(Photo: Eric Carrière)
Un gouvernement Harper ferait reculer la lutte pour l'égalité des femmes
Nicole Demers et ses collègues candidates dans Papineau, Vivian Barbot et dans Outremont, Marcela Valdivia, ont lancé un appel aux femmes de toutes les allégeances afin qu’elles se serrent les coudes pour éviter l’élection d’un gouvernement conservateur majoritaire, un scénario qui ferait, selon elles, reculer les femmes de plusieurs années, voire de décennies, dans leur lutte pour obtenir la pleine égalité avec les hommes.
Comme l’a rappelé Marcela Valdivia, en sabrant par pure idéologie dans les programmes de promotion des droits des femmes, le gouvernement conservateur a déjà provoqué un immense recul. Des groupes voués à la recherche, promotion et de défense des droits des femmes ont dû diminuer leurs offres de services ou ont disparu, faute de financement suffisant.

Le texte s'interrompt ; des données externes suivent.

(** ** The order of a binary heap

    What [heapq] documents as its invariant, [heap[k] <= heap[2*k+1]] and
    [heap[k] <= heap[2*k+2]], stated from the child's side and from a
    position [k] on, as the loops of [_siftup] and [heapify] need it. *)

Module HeapOrder.
Section order.
Context {A : Type} (lt : A -> A -> bool).

(** [(pos - 1) >> 1] *)
Definition parent (pos : nat) : nat := ((pos - 1) / 2)%nat.

(** The laws of [<] that the heap relies on. *)
Record strict_weak_order : Prop := {
  lt_asym : forall x y, lt x y = true -> lt y x = false;
  lt_negtrans : forall x y z, lt y x = false -> lt z y = false -> lt z x = false
}.

(** No item whose parent sits at [k] or beyond is smaller than its parent. *)
Definition heap_from (k : nat) (heap : list A) : Prop :=
  forall i x y,
    (0 < i)%nat -> (k <= parent i)%nat ->
    heap !! i = Some x -> heap !! parent i = Some y -> lt x y = false.

Definition is_heap (heap : list A) : Prop := heap_from 0 heap.
End order.

(** The positions below [a] in the tree, [a] included. *)
Inductive descendant (a : nat) : nat -> Prop :=
| descendant_self : descendant a a
| descendant_left p : descendant a p -> descendant a (2 * p + 1)
| descendant_right p : descendant a p -> descendant a (2 * p + 2).

End HeapOrder.

(** A record is due at [now] when the sweep would pop it from the root. *)
Definition due (now : Q) (r : Q * string) : bool := Py.flt r.1 now.

(** ** The operations of the asynchronous engine, as data *)

Module Engine.

(** The calls that change or read the engine; [OpSweep] is the sweep of one
    round of [_proactive_expire]. *)
Inductive operation :=
| OpSet (key value : string) (expire : option Z)
| OpGet (key : string)
| OpDelete (key : string)
| OpIncr (key : string)
| OpDecr (key : string)
| OpSweep.
(** * moto/comprehend/models.py: the entity-recognizer backend

    A shallow embedding of [EntityRecognizer] and [ComprehendBackend] and the
    properties of the create / describe / list / stop-training / delete / tag
    operations.

    Modelling choices:
    - a Python [str] is a [string]; its truthiness is "not the empty string";
    - the [recognizers] dict is a [gmap string EntityRecognizer].  Every
      [create_entity_recognizer] call builds a fresh object, so no two keys
      ever share an object and the dict can hold the records by value; the
      assignment [recognizer.status = ...] in [stop_training_entity_recognizer]
      mutates the object stored under the looked-up key, i.e. it rewrites that
      entry.  The iteration order of the dict is not modelled: [values] lists
      the entries in the order of the finite map;
    - a method of the backend is a computation in a state-and-exception monad:
      it takes the backend and gives back an outcome (a value or a raised
      exception) together with the backend as the call left it. *)

From stdpp Require Import gmap strings list fin_maps.

(** ** Python values that travel through the backend untouched *)

(** JSON-like payloads ([Dict[str, Any]]). *)
#[local] Set Warnings "-register-all".
Inductive pyval : Type :=
  | PyNone
  | PyBool (b : bool)
  | PyInt (z : Z)
  | PyStr (s : string)
  | PyList (l : list pyval)
  | PyDict (d : list (string * pyval)).
#[local] Set Warnings "register-all".

(** [s == v] for a [str] on the left: only an equal [str] compares equal. *)
Definition str_eq_pyval (s : string) (v : pyval) : bool :=
  match v with
  | PyStr s' => bool_decide (s = s')
  | _ => false
  end.

(** Truthiness of a [str]. *)
Definition str_truthy (s : string) : bool :=
  match s with
  | EmptyString => false
  | String _ _ => true
  end.

(** ** The tagging collaborator *)

Module TaggingService.

(** Modelled from the spec: one element of the tag lists the tagging
    collaborator takes and returns, a "tag key/value pair"
    [{"Key": k, "Value": v}]. *)
Record Tag : Type := mkTag { Key : string; Value : string }.
Inductive parse_outcome :=
  | Parsed (r : re)
  | SyntaxError
  | Undecided.

  (** A frame of the parser: the alternatives already closed and the terms
      of the alternative being read, both latest first. *)
Definition frame : Type := list re * list re.

Definition sequence (terms_rev : list re) : re :=
    fold_left (fun acc t => Cat t acc) terms_rev Empty.

Definition close_frame (f : frame) : re :=
    fold_left (fun acc a => Alt a acc) f.1 (sequence f.2).

Definition push (t : re) (f : frame) : frame := (f.1, t :: f.2).

Definition quantifiable (t : re) : bool :=
    match t with Chr _ | AnyChar | Group _ => true | _ => false end.

Definition quantify (q : re -> re) (f : frame) : option frame :=
    match f.2 with
    | t :: terms => if quantifiable t then Some (f.1, q t :: terms) else None
    | [] => None
    end.

Definition syntax_character (c : ascii) : bool :=
    existsb (Ascii.eqb c)
      ["^"; "$"; "\"; "."; "*"; "+"; "?"; "("; ")"; "["; "]"; "{"; "}"; "|"]%char.

Fixpoint parse_from (s : string) (cur : frame) (stack : list frame) : parse_outcome :=
    match s with
    | EmptyString =>
        match stack with
        | [] => Parsed (close_frame cur)
        | _ :: _ => SyntaxError
        end
    | String c rest =>
        if Ascii.eqb c "(" then
          match rest with
          | String "?" _ => Undecided
          | _ => parse_from rest ([], []) (cur :: stack)
          end
        else if Ascii.eqb c ")" then
          match stack with
          | [] => SyntaxError
          | outer :: stack' => parse_from rest (push (Group (close_frame cur)) outer) stack'
          end
        else if Ascii.eqb c "|" then parse_from rest (sequence cur.2 :: cur.1, []) stack
        else if Ascii.eqb c "*" then
          match quantify Star cur with
          | Some cur' => parse_from rest cur' stack
          | None => Undecided
          end
        else if Ascii.eqb c "+" then
          match quantify Plus cur with
          | Some cur' => parse_from rest cur' stack
          | None => Undecided
          end
        else if Ascii.eqb c "?" then
          match quantify Opt cur with
          | Some cur' => parse_from rest cur' stack
          | None => Undecided
          end
        else if Ascii.eqb c "^" then parse_from rest (push LineStart cur) stack
        else if Ascii.eqb c "$" then parse_from rest (push LineEnd cur) stack
        else if Ascii.eqb c "." then parse_from rest (push AnyChar cur) stack
        else if Ascii.eqb c "\" then
          match rest with
          | String d rest' =>
              if syntax_character d then parse_from rest' (push (Chr d) cur) stack
              else Undecided
          | EmptyString => Undecided
          end
        else if syntax_character c then Undecided
        else parse_from rest (push (Chr c) cur) stack
    end.

Definition parse (pattern : string) : parse_outcome := parse_from pattern ([], []) [].
(** C5: what the loop does with an error of the backend is decided by
    the text of the error alone, whatever its dynamic type.  If the
    message contains "Reservation not found" the loop goes on with the
    next block, the error kept in [lastErr]; if it does not, [Read]
    returns at once with that block and error, and no further block is
    visited. *)
Theorem lookup_continues_iff_message_says_not_found
    (c : ipamclient.Client W T) (space id : string) block (rest : list string)
    (lastErr : option builtin.error) w (r : option (ipamclient.Reservation T))
    (e : builtin.error) (w' : W) :
  ipamclient.GetReservation c space block id w = ((r, Some e), w') ->
  (occursIn "Reservation not found" (builtin.Error e) ->
   lookup (Some c) space id (block :: rest) lastErr w =
     lookup (Some c) space id rest (Some e) w')
  /\ (~ occursIn "Reservation not found" (builtin.Error e) ->
      lookup (Some c) space id (block :: rest) lastErr w =
        Some (Returned block e, w')).
Proof.
  intros Herr. split; intros Hmsg.
  - apply Contains_spec in Hmsg. exact (lookup_miss _ _ _ _ _ _ _ _ _ _ Herr Hmsg).
  - apply Contains_false in Hmsg. exact (lookup_fatal _ _ _ _ _ _ _ _ _ _ Herr Hmsg).
Qed.

(** C7, as the code has it: when every block of a list that is not
    empty answers "not found", the loop is left with no reservation and
    with its local [lastErr] holding the error of the last block of the
    list, whatever [lastErr] held before and whatever the blocks before
    the last answered; [Read] then drops [lastErr]: what it returns is
    the diagnostic "Reservation Not Found", made of the id alone, in
    which no error of a block appears. *)
Theorem Read_not_found_drops_lastErr (c : ipamclient.Client W T) req resp
    state getDiags elemDiags pre block (lastErr : option builtin.error) w
    (ans : list (ipamclient.Answer T)) (w1 w2 : W)
    (r : option (ipamclient.Reservation T)) (e : builtin.error) :
  tfsdk.Get zeroModel (datasource.Config req) = (state, getDiags) ->
  types.ElementsAs conversionReport (Blocks state)
    = Some (pre ++ [block], elemDiags) ->
  diag.HasError elemDiags = false ->
  answers c (types.ValueString (Space state)) (types.ValueString (Id state))
    pre w = (ans, w1) ->
  forallb notFound ans = true ->
  ipamclient.GetReservation c (types.ValueString (Space state)) block
    (types.ValueString (Id state)) w1 = ((r, Some e), w2) ->
  Contains (builtin.Error e) "Reservation not found" = true ->
  lookup (Some c) (types.ValueString (Space state))
    (types.ValueString (Id state)) (pre ++ [block]) lastErr w
    = Some (Fell None (Some e), w2)
  /\ Read parseTimestamp conversionReport (mkDataSource (Some c)) req resp w =
    Some (datasource.mkReadResponse (datasource.State resp)
            (diag.AddError (diag.Append (datasource.Diagnostics resp) getDiags)
               "Reservation Not Found"
               (notFoundDetail (types.ValueString (Id state)))), w2).
Proof.
  intros HGet HElems HnoErr Hans Hmiss Herr Hlast.
  assert (forall le,
            lookup (Some c) (types.ValueString (Space state))
              (types.ValueString (Id state)) (pre ++ [block]) le w
              = Some (Fell None (Some e), w2)) as Hloop.
  { intros le. rewrite (lookup_skip _ _ _ _ _ _ _ _ _ Hans Hmiss).
    rewrite (lookup_miss _ _ _ _ _ _ _ _ _ _ Herr Hlast). reflexivity. }
  split; [apply Hloop|].
  rewrite (Read_after_loop parseTimestamp conversionReport
             (mkDataSource (Some c)) _ _ _ _ _ _ _
             (Fell None (Some e)) w2 HGet HElems HnoErr).
  - reflexivity.
  - destruct pre; discriminate.
  - apply Hloop.
Qed.

(** C8: [Read] writes the state on one path only, the one on which the
    loop has found a reservation.  After a conversion error, with no
    block to visit, after a fatal backend error and when no block has
    the reservation, the state of the response is the one passed in.
    So a state that has changed means a reservation was found, and then
    [Read] has added no diagnostic; and a response that has gained an
    error carries the state it had. *)
Theorem Read_sets_state_only_when_found d req resp w state getDiags blocks
    elemDiags (resp' : datasource.ReadResponse reservationDataSourceModel)
    (w' : W) :
  tfsdk.Get zeroModel (datasource.Config req) = (state, getDiags) ->
  types.ElementsAs conversionReport (Blocks state) = Some (blocks, elemDiags) ->
  Read parseTimestamp conversionReport d req resp w = Some (resp', w') ->
  (diag.HasError elemDiags = true ->
   datasource.State resp' = datasource.State resp)
  /\ (blocks = [] -> datasource.State resp' = datasource.State resp)
  /\ (forall b err w'',
        diag.HasError elemDiags = false ->
        lookup (client d) (types.ValueString (Space state))
          (types.ValueString (Id state)) blocks None w
          = Some (Returned b err, w'') ->
        datasource.State resp' = datasource.State resp)
  /\ (forall lastErr w'',
        diag.HasError elemDiags = false ->
        blocks <> [] ->
        lookup (client d) (types.ValueString (Space state))
          (types.ValueString (Id state)) blocks None w
          = Some (Fell None lastErr, w'') ->
        datasource.State resp' = datasource.State resp)
  /\ (datasource.State resp' <> datasource.State resp ->
      exists reservation lastErr,
        lookup (client d) (types.ValueString (Space state))
          (types.ValueString (Id state)) blocks None w
          = Some (Fell (Some reservation) lastErr, w')
        /\ datasource.State resp' =
             Some (mapResponse parseTimestamp state reservation)
        /\ datasource.Diagnostics resp' = datasource.Diagnostics resp)
  /\ (diag.HasError (datasource.Diagnostics resp) = false ->
      diag.HasError (datasource.Diagnostics resp') = true ->
      datasource.State resp' = datasource.State resp).
Proof.
  intros HGet HElems HRead.
  assert (datasource.State resp' = datasource.State resp
          \/ exists reservation lastErr,
               diag.HasError elemDiags = false /\ blocks <> [] /\
               lookup (client d) (types.ValueString (Space state))
                 (types.ValueString (Id state)) blocks None w
                 = Some (Fell (Some reservation) lastErr, w')
               /\ datasource.State resp' =
                    Some (mapResponse parseTimestamp state reservation)
               /\ datasource.Diagnostics resp' = datasource.Diagnostics resp)
    as Hcases.
  { destruct (diag.HasError elemDiags) eqn:HnoErr.
    { left. unfold Read in HRead. rewrite HGet, HElems in HRead. cbn [mbind option_bind] in HRead.
    rewrite HnoErr in HRead.
      injection HRead as <- <-. reflexivity. }
    destruct blocks as [|block blocks].
    { left. rewrite (Read_no_blocks parseTimestamp conversionReport _ _ _ _ _ _ _
                       HGet HElems HnoErr) in HRead.
      injection HRead as <- <-. reflexivity. }
    destruct (lookup (client d) (types.ValueString (Space state))
                (types.ValueString (Id state)) (block :: blocks) None w)
      as [[exit w'']|] eqn:Hloop.
    2:{ unfold Read in HRead. rewrite HGet, HElems in HRead. cbn [mbind option_bind] in HRead.
    rewrite HnoErr in HRead.
        cbn [length Nat.eqb] in HRead. rewrite Hloop in HRead.
        discriminate HRead. }
    rewrite (Read_after_loop parseTimestamp conversionReport _ _ _ _ _ _ _ _ exit w''
               HGet HElems HnoErr ltac:(discriminate) Hloop) in HRead.
    injection HRead as <- <-.
    destruct exit as [b err | [reservation|] lastErr]; [left; reflexivity | | left; reflexivity].
    right. exists reservation, lastErr.
    split; [reflexivity|]. split; [discriminate|]. split; [reflexivity|].
    split; [reflexivity|]. cbn [datasource.Diagnostics].
    destruct (datasource.Config req) as [model | diags]; simpl in HGet.
    - injection HGet as <- <-. reflexivity.
    - injection HGet as <- <-. simpl in HElems. discriminate HElems. }
  repeat split.
  - intros Herr. destruct Hcases as [H | (r & le & HnoErr & _)]; [exact H|congruence].
  - intros ->. destruct Hcases as [H | (r & le & _ & Hne & _)]; [exact H|contradiction].
  - intros b err w'' _ Hloop.
    destruct Hcases as [H | (r & le & _ & _ & Hfound & _)]; [exact H|congruence].
  - intros le' w'' _ _ Hloop.
    destruct Hcases as [H | (r & le & _ & _ & Hfound & _)]; [exact H|congruence].
  - intros Hchanged.
    destruct Hcases as [H | (r & le & _ & _ & Hfound & Hst & Hdiags)]; [contradiction|].
    exists r, le. auto.
  - intros Hbefore Hafter.
    destruct Hcases as [H | (r & le & _ & _ & _ & _ & Hdiags)]; [exact H|].
    rewrite Hdiags in Hafter. congruence.
Qed.

(** C9: on the path where a reservation has been found, the model that
    [Read] writes to the state has the [space] and [blocks] of the
    configuration; its other nine fields are those of the flattened
    reservation and the tags of the reservation, and owe nothing to the
    configuration. *)
Theorem Read_found_keeps_space_and_blocks d req resp w state getDiags blocks
    elemDiags (reservation : ipamclient.Reservation T)
    (lastErr : option builtin.error) (w' : W) :
  tfsdk.Get zeroModel (datasource.Config req) = (state, getDiags) ->
  types.ElementsAs conversionReport (Blocks state) = Some (blocks, elemDiags) ->
  diag.HasError elemDiags = false ->
  blocks <> [] ->
  lookup (client d) (types.ValueString (Space state))
    (types.ValueString (Id state)) blocks None w
    = Some (Fell (Some reservation) lastErr, w') ->
  exists written : reservationDataSourceModel,
    Read parseTimestamp conversionReport d req resp w =
      Some (datasource.mkReadResponse (Some written)
              (diag.Append (datasource.Diagnostics resp) getDiags), w')
    /\ Space written = Space state
    /\ Blocks written = Blocks state
    /\ written =
         mkModel (Space state) (Blocks state)
           (resource.Id (resource.flattenReservation parseTimestamp reservation resource.zero))
           (resource.Cidr (resource.flattenReservation parseTimestamp reservation resource.zero))
           (resource.Description (resource.flattenReservation parseTimestamp reservation resource.zero))
           (resource.CreatedOn (resource.flattenReservation parseTimestamp reservation resource.zero))
           (resource.CreatedBy (resource.flattenReservation parseTimestamp reservation resource.zero))
           (resource.SettledOn (resource.flattenReservation parseTimestamp reservation resource.zero))
           (resource.SettledBy (resource.flattenReservation parseTimestamp reservation resource.zero))
           (resource.Status (resource.flattenReservation parseTimestamp reservation resource.zero))
           (fst (types.MapValueFrom (ipamclient.Tags reservation))).
Proof.
  intros HGet HElems HnoErr Hne Hloop.
  exists (mapResponse parseTimestamp state reservation).
  rewrite (Read_after_loop parseTimestamp conversionReport _ _ _ _ _ _ _ _ _ _
             HGet HElems HnoErr Hne Hloop).
  repeat split.
Qed.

Le libre-choix, dans la mire des conservateurs
Comme le souligne Vivian Barbot, les conservateurs ont clairement montré leurs couleurs récemment en tentant de mener à bien le projet de loi C-484 qui visait de façon détournée à rouvrir le débat sur le libre-choix en matière d’avortement. Or, prévient-elle, il est certain que les conservateurs reviendront à la charge s’ils forment un gouvernement majoritaire.
«La mobilisation pour celles et ceux qui tiennent au libre-choix est d’autant plus nécessaire et urgente que les conservateurs mènent une campagne bien plus large et intensive qu’ils ne le laissent croire. En tout, au cours de la dernière session parlementaire, pas moins de cinq projets de loi étaient sur la table de travail, qui convergeaient tous vers le même objectif de rouvrir le débat sur le libre-choix à l’avortement. C’est une offensive planifiée, et concertée, que mènent les conservateurs et leurs alliés afin d’abolir ce droit acquis des femmes. Les conservateurs sont déterminés à imposer leur programme à la George W. Bush. La situation est réellement sérieuse et le Bloc Québécois est le seul parti en mesure de contrer les plans des conservateurs», a conclu Nicole Demers.